Justo cuando el pulso entre el juez y los fiscales se encontraba en su punto álgido, El Confidencial ha publicado dos informaciones que ponen de manifiesto la relación y la colaboración existente entre el fiscal Stampa y la abogada Flor.

Calvente ya advirtió a la dirección de Podemos que esa relación podía perjudicar a la causa contra Villarejo. Y eso es lo que está a punto de pasar.

Stampa no sólo podría ser acusado de revelación de secretos, sino que su actitud en esta investigación pone de manifiesto una evidente falta de imparcialidad.

La Fiscalía General del Estado ha decidido abrir una investigación a Stampa tras las informaciones publicadas en los últimos días.

La decisión ha sido adoptada por el fiscal jefe inspector, Fausto José Cartagena. Pero, naturalmente, tomar esa iniciativa ha requerido del visto bueno de la Fiscal General del Estado.

La opinión de Dolores Delgado sobre los fiscales de Anticorrupción que investigan a Villarejo no es precisamente favorable.

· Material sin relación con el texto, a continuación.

(* ===== verification/Resampler.v ===== *)
(** * Resampler with a choice of backends (miniaudio.h, [ma_resampler])

    A resampler calls its backend through a table of functions: the linear resampler of
    LinearResampler.v, or functions of the application.  The application's table and the
    state [C] its functions keep are parameters; the user data pointer that is handed to
    them is part of the functions here.

    Buffers are bytes, which the linear backend reads as samples of its format. *)
From Stdlib Require Import ZArith Lia Bool SpecFloat.
From stdpp Require Import base numbers list option.
From S2P Require Import Prelude MaTypes CFloat PcmFormat Biquad LowPass LinearResampler.

Local Open Scope Z_scope.

Inductive ma_resample_algorithm :=
| ma_resample_algorithm_linear
| ma_resample_algorithm_custom.

#[export] Instance ma_resample_algorithm_eq_dec : EqDecision ma_resample_algorithm.
Proof. solve_decision. Defined.

(** The configuration a backend is given. *)
Record ma_resampler_settings := mk_resampler_settings {
  rs_format : ma_format;
  rs_channels : Z;
  rs_sampleRateIn : Z;
  rs_sampleRateOut : Z;
  rs_algorithm : ma_resample_algorithm;
  rs_lpfOrder : Z }.

(** ** Buffers of samples *)

(** The samples of the formats the linear backend has, as LinearResampler.v keeps them: the
    value of an [ma_int16], the word of a [float]. *)
Definition sample_width (format : ma_format) : Z := ma_get_bytes_per_sample format.

Definition decode_sample (format : ma_format) (x : list Z) : Z :=
  match format with ma_format_s16 => sample_s16 x | _ => le_word x end.

Definition encode_sample (format : ma_format) (x : Z) : list Z :=
  match format with ma_format_s16 => bytes_s16 x | _ => le_bytes 4 x end.

(** All whole samples of a buffer. *)
Definition decode_samples (format : ma_format) (m : list Z) : list Z :=
  map (decode_sample format)
    (split_samples (Z.to_nat (sample_width format)) (Z.to_nat (zlen m / sample_width format)) m).

Definition encode_samples (format : ma_format) (xs : list Z) : list Z :=
  concat (map (encode_sample format) xs).

Section resampler.
Context (lm : libm).
(** The state of the application's backend. *)
Context {C : Type}.

Inductive ma_resampling_backend :=
| backend_linear (r : ma_linear_resampler)
| backend_custom (c : C).

(** The result, [*pFrameCountIn], [*pFrameCountOut], the output buffer and the state. *)
Definition process_result : Type :=
  ma_result * option Z * option Z * option (list Z) * ma_resampling_backend.

(** [None] in a field is a NULL function; [None] as a result is undefined behaviour. *)
Record ma_resampling_backend_vtable := mk_vtable {
  onGetHeapSize : option (ma_resampler_settings -> ma_result * Z);
  onInit : option (ma_resampler_settings -> option (ma_result * option ma_resampling_backend));
  onProcess : option (ma_resampling_backend -> option (list Z) -> option Z -> option (list Z) -> option Z
                -> option process_result);
  onSetRate : option (ma_resampling_backend -> Z -> Z -> option (ma_result * ma_resampling_backend));
  onGetInputLatency : option (ma_resampling_backend -> option Z);
  onGetOutputLatency : option (ma_resampling_backend -> option Z);
  onGetRequiredInputFrameCount : option (ma_resampling_backend -> Z -> option (ma_result * Z));
  onGetExpectedOutputFrameCount : option (ma_resampling_backend -> Z -> option (ma_result * Z));
  onReset : option (ma_resampling_backend -> option (ma_result * ma_resampling_backend)) }.

Record ma_resampler_config := mk_resampler_config {
  rc_settings : ma_resampler_settings;
  rc_pBackendVTable : option ma_resampling_backend_vtable }.

(** ** The linear backend *)

(** The linear functions get a linear backend; anything else would be a wrong pointer. *)
Definition on_linear {A} (b : ma_resampling_backend) (k : ma_linear_resampler -> option A) : option A :=
  match b with backend_linear r => k r | backend_custom _ => None end.

Definition as_linear {A} (r : option (A * ma_linear_resampler)) : option (A * ma_resampling_backend) :=
  option_map (fun '(a, r) => (a, backend_linear r)) r.

Definition ma_resampling_backend_get_config__linear (s : ma_resampler_settings)
    : ma_linear_resampler_config :=
  let c := ma_linear_resampler_config_init (rs_format s) (rs_channels s) (rs_sampleRateIn s)
             (rs_sampleRateOut s) in
  mk_lr_config (lrc_format c) (lrc_channels c) (lrc_sampleRateIn c) (lrc_sampleRateOut c)
    (rs_lpfOrder s) (lrc_lpfNyquistFactor c).

Definition ma_resampling_backend_get_heap_size__linear (s : ma_resampler_settings) : ma_result * Z :=
  ma_linear_resampler_get_heap_size lm (Some (ma_resampling_backend_get_config__linear s)).

Definition ma_resampling_backend_init__linear (s : ma_resampler_settings)
    : option (ma_result * option ma_resampling_backend) :=
  option_map (fun '(result, r) => (result, option_map backend_linear r))
    (ma_linear_resampler_init_preallocated lm (ma_resampling_backend_get_config__linear s)).

(** The processing functions read both frame counts without testing the pointers. *)
Definition ma_resampling_backend_process__linear (b : ma_resampling_backend)
    (pFramesIn : option (list Z)) (pFrameCountIn : option Z) (pFramesOut : option (list Z))
    (pFrameCountOut : option Z) : option process_result :=
  on_linear b (fun r =>
    let format := lrc_format (lr_config r) in
    match pFrameCountIn, pFrameCountOut with
    | Some n, Some m =>
        let '(result, k, M, ys, r) :=
          ma_linear_resampler_process_pcm_frames r (option_map (decode_samples format) pFramesIn) n
            (option_map (fun _ => []) pFramesOut) m in
        Some (result, Some k, Some M,
              match pFramesOut, ys with
              | Some out, Some ys => Some (wr out 0 (encode_samples format ys))
              | _, _ => pFramesOut
              end, backend_linear r)
    | _, _ => None
    end).

Definition ma_resampling_backend_set_rate__linear (b : ma_resampling_backend)
    (sampleRateIn sampleRateOut : Z) : option (ma_result * ma_resampling_backend) :=
  on_linear b (fun r => as_linear (ma_linear_resampler_set_rate lm r sampleRateIn sampleRateOut)).

Definition ma_resampling_backend_get_input_latency__linear (b : ma_resampling_backend) : option Z :=
  on_linear b (fun r => Some (ma_linear_resampler_get_input_latency r)).
Definition ma_resampling_backend_get_output_latency__linear (b : ma_resampling_backend) : option Z :=
  on_linear b (fun r => Some (ma_linear_resampler_get_output_latency r)).
Definition ma_resampling_backend_get_required_input_frame_count__linear (b : ma_resampling_backend)
    (outputFrameCount : Z) : option (ma_result * Z) :=
  on_linear b (fun r => Some (ma_linear_resampler_get_required_input_frame_count r outputFrameCount)).
Definition ma_resampling_backend_get_expected_output_frame_count__linear (b : ma_resampling_backend)
    (inputFrameCount : Z) : option (ma_result * Z) :=
  on_linear b (fun r => Some (ma_linear_resampler_get_expected_output_frame_count r inputFrameCount)).
Definition ma_resampling_backend_reset__linear (b : ma_resampling_backend)
    : option (ma_result * ma_resampling_backend) :=
  on_linear b (fun r => as_linear (Some (ma_linear_resampler_reset r))).

Definition g_ma_linear_resampler_vtable : ma_resampling_backend_vtable :=
  mk_vtable
    (Some ma_resampling_backend_get_heap_size__linear)
    (Some ma_resampling_backend_init__linear)
    (Some ma_resampling_backend_process__linear)
    (Some ma_resampling_backend_set_rate__linear)
    (Some ma_resampling_backend_get_input_latency__linear)
    (Some ma_resampling_backend_get_output_latency__linear)
    (Some ma_resampling_backend_get_required_input_frame_count__linear)
    (Some ma_resampling_backend_get_expected_output_frame_count__linear)
    (Some ma_resampling_backend_reset__linear).

(** ** The resampler *)

Record ma_resampler := mk_resampler {
  rsp_pBackend : option ma_resampling_backend;
  rsp_pBackendVTable : option ma_resampling_backend_vtable;
  rsp_format : ma_format;
  rsp_channels : Z;
  rsp_sampleRateIn : Z;
  rsp_sampleRateOut : Z;
  rsp_ownsHeap : bool }.

Definition ma_resampler_zero : ma_resampler := mk_resampler None None ma_format_unknown 0 0 0 false.

Definition rsp_with_backend (r : ma_resampler) (b : ma_resampling_backend) : ma_resampler :=
  mk_resampler (Some b) (rsp_pBackendVTable r) (rsp_format r) (rsp_channels r) (rsp_sampleRateIn r)
    (rsp_sampleRateOut r) (rsp_ownsHeap r).
Definition rsp_with_rates (r : ma_resampler) (sampleRateIn sampleRateOut : Z) : ma_resampler :=
  mk_resampler (rsp_pBackend r) (rsp_pBackendVTable r) (rsp_format r) (rsp_channels r) sampleRateIn
    sampleRateOut (rsp_ownsHeap r).
Definition rsp_with_ownsHeap (r : ma_resampler) : ma_resampler :=
  mk_resampler (rsp_pBackend r) (rsp_pBackendVTable r) (rsp_format r) (rsp_channels r)
    (rsp_sampleRateIn r) (rsp_sampleRateOut r) true.

Definition ma_resampler_config_init (format : ma_format)
    (channels sampleRateIn sampleRateOut : Z) (algorithm : ma_resample_algorithm) : ma_resampler_config :=
  mk_resampler_config
    (mk_resampler_settings format channels sampleRateIn sampleRateOut algorithm
       (ma_min MA_DEFAULT_RESAMPLER_LPF_ORDER MA_MAX_FILTER_ORDER)) None.

(** [*ppVTable] *)
Definition ma_resampler_get_vtable (c : ma_resampler_config) : option ma_resampling_backend_vtable :=
  match rs_algorithm (rc_settings c) with
  | ma_resample_algorithm_linear => Some g_ma_linear_resampler_vtable
  | ma_resample_algorithm_custom => rc_pBackendVTable c
  end.

(** Returns the result and [*pHeapSizeInBytes]. *)
Definition ma_resampler_get_heap_size (pConfig : option ma_resampler_config) : ma_result * Z :=
  match pConfig with
  | None => (MA_INVALID_ARGS, 0)
  | Some c =>
      match option_bind _ _ onGetHeapSize (ma_resampler_get_vtable c) with
      | None => (MA_NOT_IMPLEMENTED, 0)
      | Some f => f (rc_settings c)
      end
  end.

Definition ma_resampler_init_preallocated (pConfig : option ma_resampler_config)
    : option (ma_result * ma_resampler) :=
  match pConfig with
  | None => Some (MA_INVALID_ARGS, ma_resampler_zero)
  | Some c =>
      let s := rc_settings c in
      let r := mk_resampler None (ma_resampler_get_vtable c) (rs_format s) (rs_channels s)
                 (rs_sampleRateIn s) (rs_sampleRateOut s) false in
      match option_bind _ _ onInit (ma_resampler_get_vtable c) with
      | None => Some (MA_NOT_IMPLEMENTED, r)
      | Some f =>
          option_map (fun '(result, b) =>
            (result, match b with Some b => rsp_with_backend r b | None => r end)) (f s)
      end
  end.

(** [alloc] is whether the allocation succeeds, [before] what the resampler held. *)
Definition ma_resampler_init (pConfig : option ma_resampler_config) (alloc : bool) (before : ma_resampler)
    : option (ma_result * ma_resampler) :=
  let '(result, heapSizeInBytes) := ma_resampler_get_heap_size pConfig in
  if negb (result =? MA_SUCCESS) then Some (result, before)
  else if (heapSizeInBytes >? 0) && negb alloc then Some (MA_OUT_OF_MEMORY, before)
  else
    option_map (fun '(result, r) =>
      if result =? MA_SUCCESS then (MA_SUCCESS, rsp_with_ownsHeap r) else (result, r))
      (ma_resampler_init_preallocated pConfig).

(** A function of the table, called on the backend. *)
Definition call_backend {F A} (r : ma_resampler) (field : ma_resampling_backend_vtable -> option F)
    (missing : A) (k : F -> ma_resampling_backend -> option A) : option A :=
  match option_bind _ _ field (rsp_pBackendVTable r) with
  | None => Some missing
  | Some f => match rsp_pBackend r with Some b => k f b | None => None end
  end.

Definition ma_resampler_process_pcm_frames (r : ma_resampler) (pFramesIn : option (list Z))
    (pFrameCountIn : option Z) (pFramesOut : option (list Z)) (pFrameCountOut : option Z)
    : option (ma_result * option Z * option Z * option (list Z) * ma_resampler) :=
  let fail result := (result, pFrameCountIn, pFrameCountOut, pFramesOut, r) in
  match pFrameCountIn, pFrameCountOut with
  | None, None => Some (fail MA_INVALID_ARGS)
  | _, _ =>
      call_backend r onProcess (fail MA_NOT_IMPLEMENTED) (fun f b =>
        option_map (fun '(result, k, M, out, b) => (result, k, M, out, rsp_with_backend r b))
          (f b pFramesIn pFrameCountIn pFramesOut pFrameCountOut))
  end.

Definition ma_resampler_set_rate (r : ma_resampler) (sampleRateIn sampleRateOut : Z)
    : option (ma_result * ma_resampler) :=
  if (sampleRateIn =? 0) || (sampleRateOut =? 0) then Some (MA_INVALID_ARGS, r)
  else
    call_backend r onSetRate (MA_NOT_IMPLEMENTED, r) (fun f b =>
      option_map (fun '(result, b) =>
        let r := rsp_with_backend r b in
        if negb (result =? MA_SUCCESS) then (result, r)
        else (MA_SUCCESS, rsp_with_rates r sampleRateIn sampleRateOut))
        (f b sampleRateIn sampleRateOut)).

Definition ma_resampler_set_rate_ratio (r : ma_resampler) (ratio : spec_float)
    : option (ma_result * ma_resampler) :=
  if SFleb ratio f32_zero then Some (MA_INVALID_ARGS, r)
  else
    match sf_to_u 32 (f32_mul ratio (f32_of_Z 1000)) with
    | None => None
    | Some n => if n =? 0 then Some (MA_INVALID_ARGS, r) else ma_resampler_set_rate r n 1000
    end.

Definition ma_resampler_get_input_latency (r : ma_resampler) : option Z :=
  call_backend r onGetInputLatency 0 (fun f b => f b).

Definition ma_resampler_get_output_latency (r : ma_resampler) : option Z :=
  call_backend r onGetOutputLatency 0 (fun f b => f b).

(** Returns the result and [*pInputFrameCount]. *)
Definition ma_resampler_get_required_input_frame_count (r : ma_resampler) (outputFrameCount : Z)
    : option (ma_result * Z) :=
  call_backend r onGetRequiredInputFrameCount (MA_NOT_IMPLEMENTED, 0) (fun f b => f b outputFrameCount).

(** Returns the result and [*pOutputFrameCount]. *)
Definition ma_resampler_get_expected_output_frame_count (r : ma_resampler) (inputFrameCount : Z)
    : option (ma_result * Z) :=
  call_backend r onGetExpectedOutputFrameCount (MA_NOT_IMPLEMENTED, 0) (fun f b => f b inputFrameCount).

Definition ma_resampler_reset (r : ma_resampler) : option (ma_result * ma_resampler) :=
  call_backend r onReset (MA_NOT_IMPLEMENTED, r) (fun f b =>
    option_map (fun '(result, b) => (result, rsp_with_backend r b)) (f b)).
End resampler.

Arguments ma_resampling_backend : clear implicits.
Arguments ma_resampling_backend_vtable : clear implicits.
Arguments ma_resampler_config : clear implicits.
Arguments ma_resampler : clear implicits.
Arguments process_result : clear implicits.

Fueron ellos los que incorporaron a una de las piezas del caso Villarejo la conversación del restaurante Rianxo en la que la entonces fiscal hace unos comentarios desafortunados sobre el juez de la Audiencia y hoy ministro del Interior, Fernando Grande Marlaska.

Uno de los investigados en la pieza Tandem, Enrique García Castaño (El Gordo), se quejó mediante un escrito que se hizo público la semana pasada del incumplimiento por parte del fiscal Stampa de un acuerdo para su colaboración en el esclarecimiento de los hechos.

En la Fiscalía el caso Ironman ha causado gran revuelo por cuanto pone en cuestión la profesionalidad de los funcionarios del Ministerio Público.

La investigación que comenzó destapando una conspiración de los aparatos del Estado contra el líder de Podemos podría acabar no sólo con la imputación de Iglesias ante el Supremo, sino con Ironman derretido por un expediente interno que podría acabar con su rutilante carrera.